# Best Wagnerian soprano ever....



## Nevum (Nov 28, 2013)

Who was it.......?


----------



## Pugg (Aug 8, 2014)

Can you choose between your parents?


----------



## Nevum (Nov 28, 2013)

Pugg said:


> Can you choose between your parents?


ok, who were the top 2-3 wagnerian sopranos ever?


----------



## Tsaraslondon (Nov 7, 2013)

From those of which we have recorded evidence.

Frida Leider
Kirsten Flagstad


----------



## Nevum (Nov 28, 2013)

GregMitchell said:


> From those of which we have recorded evidence.
> 
> Frida Leider
> Kirsten Flagstad


How about Birgit Nillson.
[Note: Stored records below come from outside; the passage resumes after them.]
(* ===== verification/Format.v ===== *)
(** The text the code produces with [format!] and with the error enum's [Display]: decimal and hexadecimal integers
    between literal pieces.  A Rust [String] is the list of its UTF-8 bytes.

    [dec] is [{}] on an unsigned integer, [hex] is [{:#x}] and [hex0 w] is [{:#0wx}]: the prefix counts towards the width [w].  The lemmas
    say that a number can be read back out of its text wherever a byte that is no digit follows it; they carry the theorem that
    the findings of the analyzer lose no evidence. *)

From Stdlib Require Import Strings.String.
From S2P Require Import Prelude Bytes Errors.

Definition lit (s : string) : bytes := list_byte_of_string s.

Definition digit (d : Z) : byte := z2b (if d <? 10 then 48 + d else 87 + d).

(** The digits of [n] in front of [acc]; the bits of [n] are at least as many as its digits. *)
Fixpoint digits_from (fuel : nat) (base n : Z) (acc : bytes) : bytes :=
  match fuel with
  | O => acc
  | S fuel =>
      let acc := digit (n mod base) :: acc in
      if n / base =? 0 then acc else digits_from fuel base (n / base) acc
  end.
Definition digits (base n : Z) : bytes := digits_from (S (Z.to_nat (Z.log2 n))) base n [].

Definition dec (n : Z) : bytes := digits 10 n.
Definition hex (n : Z) : bytes := lit "0x" ++ digits 16 n.
Definition hex0 (w : nat) (n : Z) : bytes :=
  let d := digits 16 n in lit "0x" ++ replicate (w - 2 - length d) x30 ++ d.

Example dec_3405 : dec 3405 = lit "3405". Proof. reflexivity. Qed.
Example dec_0 : dec 0 = lit "0". Proof. reflexivity. Qed.
Example hex_beef : hex 0xbeef = lit "0xbeef". Proof. reflexivity. Qed.
Example hex0_55 : hex0 4 0x5 = lit "0x05" /\ hex0 10 0xbeef = lit "0x0000beef". Proof. split; reflexivity. Qed.

(** ** Reading numbers back *)

Definition digit_val (b : byte) : Z := if b2z b <? 58 then b2z b - 48 else b2z b - 87.
Definition is_digit (b : byte) : bool := ((48 <=? b2z b) && (b2z b <? 58)) || ((97 <=? b2z b) && (b2z b <? 103)).
Definition undigits (base : Z) (s : bytes) : Z := foldl (fun n b => n * base + digit_val b) 0 s.

Lemma b2z_digit d : 0 <= d < 16 -> b2z (digit d) = if d <? 10 then 48 + d else 87 + d.
Proof. intros Hd. unfold digit. rewrite b2z_z2b. apply Z.mod_small. destruct (Z.ltb_spec d 10); lia. Qed.

Lemma digit_val_digit d : 0 <= d < 16 -> digit_val (digit d) = d.
Proof.
  intros Hd. unfold digit_val. rewrite b2z_digit by done.
  destruct (Z.ltb_spec d 10); destruct (Z.ltb_spec (48 + d) 58), (Z.ltb_spec (87 + d) 58); lia.
Qed.

Lemma is_digit_digit d : 0 <= d < 16 -> is_digit (digit d) = true.
Proof. intros Hd. unfold is_digit. rewrite b2z_digit by done. destruct (Z.ltb_spec d 10); bool_cases; lia. Qed.

Section Digits.
Context (base : Z) (Hbase : 2 <= base <= 16).

Lemma digits_from_app fuel : forall n acc, digits_from fuel base n acc = digits_from fuel base n [] ++ acc.
Proof.
  induction fuel as [|fuel IH]; intros n acc; cbn [digits_from]; [done|].
  destruct (n / base =? 0); [done|]. rewrite IH, (IH _ [_]), <-app_assoc. done.
Qed.

Lemma undigits_from fuel : forall n,
  0 <= n < 2 ^ Z.of_nat fuel -> (fuel <> 0)%nat ->
  undigits base (digits_from fuel base n []) = n /\ Forall (fun b => is_digit b = true) (digits_from fuel base n []).
Proof.
  induction fuel as [|fuel IH]; intros n Hn Hf; [done|]. cbn [digits_from].
  pose proof (Z.mod_pos_bound n base ltac:(lia)) as Hm. pose proof (Z.div_mod n base ltac:(lia)) as Hd.
  assert (is_digit (digit (n mod base)) = true) as Hdig by (apply is_digit_digit; lia).
  destruct (Z.eqb_spec (n / base) 0) as [Hz|Hz].
  { split; [|by repeat constructor]. unfold undigits. cbn [foldl]. rewrite digit_val_digit by lia. lia. }
  assert (0 <= n / base) as Hp by (apply Z.div_pos; lia).
  assert (n / base < 2 ^ Z.of_nat fuel) as Hlt.
  { apply Z.div_lt_upper_bound; [lia|]. rewrite Nat2Z.inj_succ, Z.pow_succ_r in Hn by lia. nia. }
  destruct fuel as [|fuel]; [cbn in Hlt; lia|].
  destruct (IH (n / base) ltac:(lia) ltac:(done)) as [Hv Hds]. rewrite digits_from_app. split.
  - unfold undigits in *. rewrite foldl_app, Hv. cbn [foldl]. rewrite digit_val_digit by lia. lia.
  - apply Forall_app. split; [done|]. by repeat constructor.
Qed.

Lemma digits_spec n : 0 <= n -> undigits base (digits base n) = n /\ Forall (fun b => is_digit b = true) (digits base n).
Proof.
  intros Hn. apply undigits_from; [|done]. split; [done|].
  rewrite Nat2Z.inj_succ, Z2Nat.id by apply Z.log2_nonneg.
  destruct (decide (n = 0)) as [->|]; [done|]. apply Z.log2_spec. lia.
Qed.

End Digits.

(** A way of writing numbers: a fixed prefix, then digits that determine the number. *)
Class Numeral (text : Z -> bytes) := {
  num_prefix : bytes;
  num_value : bytes -> Z;
  num_spec : forall n, 0 <= n ->
    exists ds, text n = num_prefix ++ ds /\ num_value ds = n /\ Forall (fun b => is_digit b = true) ds;
}.

#[export] Program Instance dec_Numeral : Numeral dec := {| num_prefix := []; num_value := undigits 10 |}.
Next Obligation. intros n Hn. exists (dec n). by destruct (digits_spec 10 ltac:(lia) n Hn). Qed.

#[export] Program Instance hex_Numeral : Numeral hex := {| num_prefix := lit "0x"; num_value := undigits 16 |}.
Next Obligation. intros n Hn. exists (digits 16 n). by destruct (digits_spec 16 ltac:(lia) n Hn). Qed.

Lemma undigits_pad base k s : undigits base (replicate k x30 ++ s) = undigits base s.
Proof. unfold undigits. rewrite foldl_app. f_equal. induction k as [|k IH]; [done|]. exact IH. Qed.

#[export] Program Instance hex0_Numeral w : Numeral (hex0 w) := {| num_prefix := lit "0x"; num_value := undigits 16 |}.
Next Obligation.
  intros w n Hn. destruct (digits_spec 16 ltac:(lia) n Hn) as [Hv Hd]. eexists. split; [reflexivity|].
  rewrite undigits_pad. split; [done|]. apply Forall_app. split; [|done]. by apply Forall_replicate.
Qed.

Section Text.
Context (text : Z -> bytes) `{!Numeral text}.

(** A byte that is no digit ends a number. *)
Lemma text_sep a b c r s :
  0 <= a -> 0 <= b -> is_digit c = false -> text a ++ c :: r = text b ++ c :: s -> a = b /\ r = s.
Proof.
  intros Ha Hb Hc. destruct (num_spec a Ha) as (da & -> & Hva & Hda), (num_spec b Hb) as (db & -> & Hvb & Hdb).
  rewrite <-!app_assoc. intros Heq%app_inv_head. rewrite Forall_forall in Hda, Hdb.
  apply not_elem_of_app_cons_inv_l in Heq as (-> & _ & ->).
  - by rewrite <-Hva, <-Hvb.
  - intros Hi. by rewrite Hdb in Hc.
  - intros Hi. by rewrite Hda in Hc.
Qed.

Lemma text_lit a b (c : Ascii.ascii) (q : string) r s :
  0 <= a -> 0 <= b -> is_digit (Ascii.byte_of_ascii c) = false ->
  text a ++ lit (String c q) ++ r = text b ++ lit (String c q) ++ s -> a = b /\ r = s.
Proof.
  intros Ha Hb Hc Heq. cbn in Heq. apply text_sep in Heq as [-> Heq]; [|done..].
  split; [done|]. by apply app_inv_head in Heq.
Qed.

(** A number before the last literal. *)
Lemma text_last a b (c : Ascii.ascii) (q : string) :
  0 <= a -> 0 <= b -> is_digit (Ascii.byte_of_ascii c) = false ->
  text a ++ lit (String c q) = text b ++ lit (String c q) -> a = b.
Proof.
  intros Ha Hb Hc Heq. eapply (text_lit a b c q [] []); [done..|]. by rewrite !app_nil_r.
Qed.
End Text.

(** Equal texts with the same literals have the same numbers. *)
Ltac text_inj :=
  repeat match goal with
  | H : lit _ ++ _ = lit _ ++ _ |- _ => apply app_inv_head in H
  | H : ?f _ ++ lit _ ++ _ = ?f _ ++ lit _ ++ _ |- _ => apply (text_lit f) in H as [? H]; [|lia|lia|reflexivity]
  | H : ?f _ ++ lit _ = ?f _ ++ lit _ |- _ => apply (text_last f) in H; [|lia|lia|reflexivity]
  | H : _ ++ lit _ = _ ++ lit _ |- _ => apply app_inv_tail in H
  end.

(** ** [Display] of [ApfsError] *)

(** [Display] of the standard library's [io::Error]: outside this repository. *)
Class IoDisplay := io_display : io_error -> bytes.

Definition ApfsError_to_string `{IoDisplay} (e : ApfsError) : bytes :=
  match e with
  | Io e => lit "i/o error: " ++ io_display e
  | NoValidSuperblock checked last_magic =>
      lit "no valid NXSB superblock found (checked " ++ dec checked ++ lit " checkpoint slots; last magic seen: " ++
      hex0 10 last_magic ++ lit ")"
  | ChecksumMismatch block stored computed =>
      lit "object checksum mismatch at block " ++ dec block ++ lit ": stored " ++ hex0 18 stored ++ lit ", computed " ++
      hex0 18 computed
  | OmapUnresolved oid xid => lit "omap could not resolve virtual oid " ++ hex oid ++ lit " at xid " ++ dec xid
  | UnexpectedObjectType structure expected found =>
      lit "unexpected object type in " ++ lit structure ++ lit ": expected " ++ hex0 6 expected ++ lit ", found " ++
      hex0 10 found
  | UnsupportedFusion =>
      lit "unsupported Fusion container (tier-2 device present); Fusion addressing not yet implemented"
  | UnsupportedSpacemanCab count =>
      lit "unsupported space-manager CAB tier (sm_cab_count = " ++ dec count ++
      lit "); only inline CIB layout is implemented"
  | FieldOutOfRange structure field value cap =>
      lit "structural field out of range in " ++ lit structure ++ lit ": " ++ lit field ++ lit " = " ++ dec value ++
      lit " (cap " ++ dec cap ++ lit ")"
  | CycleGuard cap => lit "tree walk exceeded depth cap " ++ dec cap ++ lit " (possible cyclic object graph)"
  | CheckpointTreeUnsupported area =>
      lit "checkpoint " ++ lit area ++ lit " area is tree-backed; B-tree resolution not yet implemented"
  | SnapshotNotFound xid =>
      lit "no snapshot with transaction id " ++ dec xid ++ lit " (and it is not the live volume's xid)"
  | Decmpfs msg => lit "decmpfs decode failure: " ++ lit msg
  end.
Listening to her this moment. She was amazing.


----------



## Nevum (Nov 28, 2013)

Nevum said:


> How about Birgit Nillson. Listening to her this moment. She was amazing.


Sorry, I made a mistake. I am listening to Nina Stemme, not Brigit Nilsson. Tristan and Isolde. She is amazing !


----------



## Tsaraslondon (Nov 7, 2013)

Nevum said:


> How about Birgit Nillson. Listening to her this moment. She was amazing.


Yes she was, but, personally, I find her a bit cold. It's not a voice I've ever really responded to, however impressive her achievement.

With Leider and Flagstad you get both power and warmth, though admittedly with Leider you have to seek out the recordings of live performances. She was a bit stiff and constrained in the studio.


----------